Records provided below:

(** * AutoScan IA: damage interpretation and vehicle aggregation

    Shallow embedding of [backend/damage_analyzer.py] (class
    [DamageAnalyzer]) and of the [/api/analyze], [/api/health] and
    [/api/stats] endpoints of [app.py], together with the properties of
    the decision policy.

    Conventions of the embedding.
    - A floating-point number is the rational number it denotes.  Every
      arithmetic operation of the program rounds the exact result to
      the nearest number of its format, ties to even, as IEEE 754
      prescribes for binary32 (NumPy's [float32]) and binary64 (Python's
      [float]); subnormal numbers are included.  Infinities and NaN are
      not: the probabilities lie between 0 and 1 and the confidences
      between 0 and 100, far from the overflow threshold.
    - The format in which NumPy computes [prediction_array[i] * 100] is
      a parameter [fmt]: binary32 for a [float32] array under the
      promotion rules of NumPy 2, binary64 for a [float64] array and
      for the scalar promotion of older NumPy versions.
    - Python dictionaries that act as lookup tables ([CLASS_NAMES],
      [CLASS_LABELS], [damage_counts], [all_predictions], ...) are
      [gmap]s; dictionaries that are iterated over ([image_paths],
      [results]) are insertion-ordered association lists; the JSON
      object of an answer is a [gmap].
    - Exceptions are values of type [exn]; calls into the image
      library, the neural network and the file system are recorded in
      a trace.
    - Calls to [logger] have no effect on results and are left out. *)

From Stdlib Require Import QArith Qround Qabs Qpower Lqa.
From stdpp Require Import base option list gmap strings.

Local Open Scope string_scope.

(** ** Exceptions and fallible computations *)

Inductive exn : Type :=
| RuntimeError (msg : string)
| KeyError (key : string)
| IndexKeyError (key : nat)
| ValueError (msg : string)
| AttributeError (msg : string)
| NameError (name : string)
| ExternalError (msg : string).

Inductive result (A : Type) : Type :=
| Ok (a : A)
| Raise (e : exn).
Arguments Ok {A} a.
Arguments Raise {A} e.

#[global] Instance result_ret : MRet result := fun A a => Ok a.
#[global] Instance result_bind : MBind result := fun A B f m =>
  match m with
  | Ok a => f a
  | Raise e => Raise e
  end.
#[global] Instance result_fmap : FMap result := fun A B f m =>
  match m with
  | Ok a => Ok (f a)
  | Raise e => Raise e
  end.

(** [d[k]] on a lookup table: [KeyError] when the key is absent. *)
Definition getitem {V} (d : gmap string V) (k : string) : result V :=
  match d !! k with
  | Some v => Ok v
  | None => Raise (KeyError k)
  end.

Definition getitem_idx {V} (d : gmap nat V) (i : nat) : result V :=
  match d !! i with
  | Some v => Ok v
  | None => Raise (IndexKeyError i)
  end.

(** ** Numbers *)

Definition Qltb (a b : Q) : bool :=
  match (a ?= b)%Q with
  | Lt => true
  | _ => false
  end.

Definition Qgtb (a b : Q) : bool := Qltb b a.

(** Rounding of a real number to the nearest integer, ties to even. *)
Definition round_half_even (x : Q) : Z :=
  let f := Qfloor x in
  match (x - inject_Z f ?= 1 # 2)%Q with
  | Lt => f
  | Gt => (f + 1)%Z
  | Eq => if Z.even f then f else (f + 1)%Z
  end.

(** *** Floating-point formats

    A format has [prec] bits of precision and represents the multiples
    of [2 ^ emin] up to precision. *)
Inductive format : Type := binary32 | binary64.

Definition prec (fmt : format) : Z :=
  match fmt with binary32 => 24 | binary64 => 53 end.

Definition emin (fmt : format) : Z :=
  match fmt with binary32 => -149 | binary64 => -1074 end.

(** The binary exponent of a positive rational: the [k] with
    [2 ^ k <= x < 2 ^ (k + 1)]. *)
Definition Qfloor_log2 (x : Q) : Z :=
  let k := (Z.log2 (Qnum x) - Z.log2 (Zpos (Qden x)))%Z in
  if Qle_bool (2 ^ k) x then k else (k - 1)%Z.

(** The exponent of the last place of the numbers of the format that
    are next to [x]. *)
Definition exponent (fmt : format) (x : Q) : Z :=
  Z.max (Qfloor_log2 (Qabs x) - (prec fmt - 1)) (emin fmt).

End of Records provided.

» Exercise objective:
The line containing "if Qle_bool (2" and every line after it, through the end of the records, should be repeated exactly and alone.

» Response to the exercise:
  if Qle_bool (2 ^ k) x then k else (k - 1)%Z.

(** The exponent of the last place of the numbers of the format that
    are next to [x]. *)
Definition exponent (fmt : format) (x : Q) : Z :=
  Z.max (Qfloor_log2 (Qabs x) - (prec fmt - 1)) (emin fmt).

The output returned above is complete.